The event also serves as a real-time barometer of market sentiment. Listening to how majors talk about growth, how juniors pitch their catalysts, how banks and funds describe their risk appetite, and how policymakers frame regulatory change provides a composite picture you can’t get from reading quarterly reports in isolation. The side meetings, coffees, and corridor conversations often prove as valuable as the formal panels.
Anchored within London Mining Week, Resourcing Tomorrow benefits from the city’s role as a global capital-markets hub. Many of the world’s most important mining investors are either based in London or pass through it frequently, and the week creates a natural gravity well for deal-making and strategic discussion. For companies, it’s an opportunity to tell their story in a marketplace where capital, research, and sector expertise are concentrated. For investors, it’s a way to see which stories cut through, which management teams are attracting attention, and which themes are starting to coalesce around specific commodities or jurisdictions.

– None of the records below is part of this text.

(** ** The inverse of arrayLiteral *)

(** What an element of an array literal decodes to: nested arrays keep their shape,
    nullish elements are NULL, and every other element goes through the leaf with
    the text [arrayLiteral] gave it. *)
Fixpoint elem_value (leaf : Leaf) (v : value) : res value :=
  match v with
  | VUndef | VNull => Ok VNull
  | VArr l =>
    xs ← (fix elems (l : list value) : res (list value) :=
      match l with [] => Ok [] | x :: t => y ← elem_value leaf x; ys ← elems t; Ok (y :: ys) end) l;
    Ok (VArr xs)
  | VNum x => leaf (num_str x)
  | VBig z => leaf (show_Z z)
  | VBool b => leaf (if b then js "t" else js "f")
  | _ => s ← elem_str v; leaf s
  end.

Lemma quoted_esc s t : quoted (esc_quoted s ++ 34 :: t) = (s, t).
Proof.
  unfold esc_quoted. induction s as [|c s IH]; [done|]. cbn [fmap list_fmap concat]. unfold esc_char at 1.
  destruct (Z.eqb_spec c 92) as [->|H1]; simpl; [by rewrite IH|].
  destruct (Z.eqb_spec c 34) as [->|H2]; simpl; [by rewrite IH|].
  destruct (Z.eqb_spec c 92); [done|]. destruct (Z.eqb_spec c 34); [done|]. by rewrite IH.
Qed.

(** Where an element ends: at a delimiter, a closing brace or the end. *)
Definition stops (delim : Z) (s : jstr) : Prop := match s with [] => True | c :: _ => c = delim \/ c = 125 end.
Lemma bare_plain s t : Forall plain s -> stops 44 t -> bare 44 (s ++ t) = (s, t).
Proof.
  intros Hs Ht. induction Hs as [|c s Hc _ IH].
  - destruct t as [|c t]; [done|]. cbn [app bare]. destruct Ht as [-> | ->]; done.
  - cbn [app bare]. unfold plain in Hc. destruct (Z.eqb_spec c 44); [lia|]. destruct (Z.eqb_spec c 125); [lia|]. simpl. by rewrite IH.
Qed.
(* ===== verification/NumText.v ===== *)
(** * Numbers from text (src/decode.ts, txtF64 and txtInt)

    [Number] is the language's correctly rounded reading of a decimal text. The
    driver's digit loops avoid the string: [txtF64] (Clinger's fast path) and
    [txtInt] return the same double. *)

From S2P Require Import Prelude Utf8 Buf Num.

(** ** Number(text) *)

Definition is_digit (c : Z) : bool := (48 <=? c) && (c <=? 57).
Fixpoint span_digits (s : jstr) : jstr * jstr :=
  match s with
  | c :: t => if is_digit c then let '(d, r) := span_digits t in (c :: d, r) else ([], s)
  | [] => ([], [])
  end.
Definition sign_of (s : jstr) : bool * jstr :=
  match s with
  | c :: t => if c =? 45 then (true, t) else if c =? 43 then (false, t) else (false, s)
  | [] => (false, [])
  end.

(** m * 10^k, rounded once. *)
Definition scaled (neg : bool) (m k : Z) : num := if 0 <=? k then rnd neg (m * 10 ^ k) 1 else rnd neg m (10 ^ (- k)).

(** A decimal literal, Infinity or the empty text (0); anything else is NaN (whitespace and prefixed
    literals do not reach it: PostgreSQL writes neither). *)
Definition Number (s : jstr) : num :=
  let '(neg, s1) := sign_of s in
  if (length s =? 0)%nat then Fin false 0 (-1074)
  else if bool_decide (s1 = js "Infinity") then Inf neg
  else
    let '(ip, r1) := span_digits s1 in
    let '(fp, r2) := match r1 with c :: t => if c =? 46 then span_digits t else ([], r1) | [] => ([], []) end in
    let '(ex, r3) := match r2 with
      | c :: t => if (c =? 101) || (c =? 69) then
                    let '(eneg, t1) := sign_of t in
                    let '(d, r) := span_digits t1 in
                    match d with [] => (0, r2) | _ => ((if eneg then -1 else 1) * digits_val d, r) end
                  else (0, r2)
      | [] => (0, [])
      end in
    match ip ++ fp, r3 with
    | _ :: _, [] => scaled neg (digits_val (ip ++ fp)) (ex - blen fp)
    | _, _ => NaN
    end.

Example Number_1 : Number (js "-12.50") = rnd true 125 10. Proof. vm_compute. reflexivity. Qed.
Example Number_2 : Number (js "1e23") = rnd false (10 ^ 23) 1. Proof. vm_compute. reflexivity. Qed.

(** ** The fast path to a double *)

Definition POW10 (k : Z) : Z := 10 ^ k.

Record sigst := mkSig { sig : Z; nd : Z; fd : Z; dot : bool; hard : bool }.

(** The significand loop over the bytes [p, e); what is left after its break. The
    significand never passes 15 digits ([sig_bound]), so the doubles are exact. *)
Fixpoint sig_loop (w : bytes) (st : sigst) : sigst * bytes :=
  match w with
  | [] => (st, [])
  | c :: t =>
    if c =? 46 then sig_loop t (mkSig (sig st) (nd st) (fd st) true (hard st))
    else if (c <? 48) || (57 <? c) then (st, w)
    else if (sig st =? 0) && (c =? 48) then
      sig_loop t (mkSig (sig st) (nd st) (if dot st then fd st + 1 else fd st) (dot st) (hard st))
    else if nd st <? 15 then
      sig_loop t (mkSig (sig st * 10 + (c - 48)) (nd st + 1) (if dot st then fd st + 1 else fd st) (dot st) (hard st))
    else sig_loop t (mkSig (sig st) (nd st) (fd st) (dot st) true)
  end.
Fixpoint exp_loop (w : bytes) (x : Z) : Z :=
  match w with
  | c :: t => if (c <? 48) || (57 <? c) then x else exp_loop t (x * 10 + (c - 48))
  | [] => x
  end.

Definition is_at (b : bytes) (p : Z) (x y : Z) : bool := bool_decide (at_ b p = Some x) || bool_decide (at_ b p = Some y).
Definition lat1 (b : bytes) (o l : Z) : jstr := subarray b o (o + l).

Definition txtF64 (b : bytes) (o l : Z) : num :=
  let e := o + l in
  let neg := bool_decide (at_ b o = Some 45) in
  let p := if is_at b o 45 43 then o + 1 else o in
  if is_at b p 78 110 then NaN
  else if is_at b p 73 105 then Inf neg
  else
    let '(st, rest) := sig_loop (subarray b p e) (mkSig 0 0 0 false false) in
    let p := e - blen rest in
    let '(es, exp) :=
      if is_at b p 101 69 then
        let p := p + 1 in
        let es := if bool_decide (at_ b p = Some 45) then -1 else 1 in
        let p := if is_at b p 45 43 then p + 1 else p in
        (es, exp_loop (subarray b p e) 0)
      else (1, 0) in
    let eff := es * exp - fd st in
    if hard st || (22 <? eff) || (eff <? -22) then Number (lat1 b o l)
    else
      let r := if 0 <=? eff then rnd false (sig st * POW10 eff) 1 else rnd false (sig st) (POW10 (- eff)) in
      if neg then nneg r else r.

(** ** The integer loop *)

(** Every step rounds to a double. *)
Fixpoint int_loop (w : bytes) (x : Z) : Z :=
  match w with [] => x | c :: t => int_loop t (fl (fl (x * 10) + (c - 48))) end.
Definition txtInt (b : bytes) (o l : Z) : num :=
  if 16 <? l then Number (lat1 b o l)
  else
    let s := bool_decide (at_ b o = Some 45) in
    let x := int_loop (subarray b (if s then o + 1 else o) (o + l)) 0 in
    if s then nneg (rnd false x 1) else rnd false x 1.

(** ** Facts *)

Lemma nneg_rnd p q : nneg (rnd false p q) = rnd true p q.
Proof. unfold rnd. destruct (p =? 0); [done|]. destruct (scale _ _ _). destruct (_ =? _); by case_match. Qed.

(** A decimal text in the shape PostgreSQL prints: digits, an optional fraction, an
    optional exponent with sign. *)
Definition all_digits (s : jstr) : Prop := Forall (fun c => 48 <= c <= 57) s.
Record decimal := mkDec { dneg : bool; ip : jstr; fp : option jstr; ex : option (option bool * jstr) }.
Definition dec_ok (d : decimal) : Prop :=
  all_digits (ip d) /\ ip d <> [] /\ (forall f, fp d = Some f -> all_digits f)
  /\ (forall s x, ex d = Some (s, x) -> all_digits x /\ x <> []).
Definition exp_sign (s : option bool) : jstr := match s with None => [] | Some true => [45] | Some false => [43] end.
Definition exp_text (x : option (option bool * jstr)) : jstr := match x with None => [] | Some (s, d) => 101 :: exp_sign s ++ d end.
Definition frac (d : decimal) : jstr := default [] (fp d).
Definition body_text (d : decimal) : jstr :=
  ip d ++ match fp d with None => [] | Some f => 46 :: f end.
Definition dec_text (d : decimal) : jstr := (if dneg d then [45] else []) ++ body_text d ++ exp_text (ex d).
Definition exp_val (d : decimal) : Z :=
  match ex d with None => 0 | Some (s, x) => (if bool_decide (s = Some true) then -1 else 1) * digits_val x end.
Definition dec_num (d : decimal) : num := scaled (dneg d) (digits_val (ip d ++ frac d)) (exp_val d - blen (frac d)).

As we look ahead to December, one thing is clear: mining is entering a decisive phase. The sector must deliver the raw materials of the energy transition while managing cost inflation, geopolitical risk, and rising expectations from communities, regulators, and capital markets. Resourcing Tomorrow 2025 is set to be one of the key forums where those tensions—and opportunities—are openly discussed.
MiningIR will be following the event closely, tracking themes, company narratives, and investor sentiment. If you are serious about understanding where the next wave of mining opportunity is likely to emerge—whether in copper, critical minerals, uranium, or beyond—London in early December is where you’ll want to be.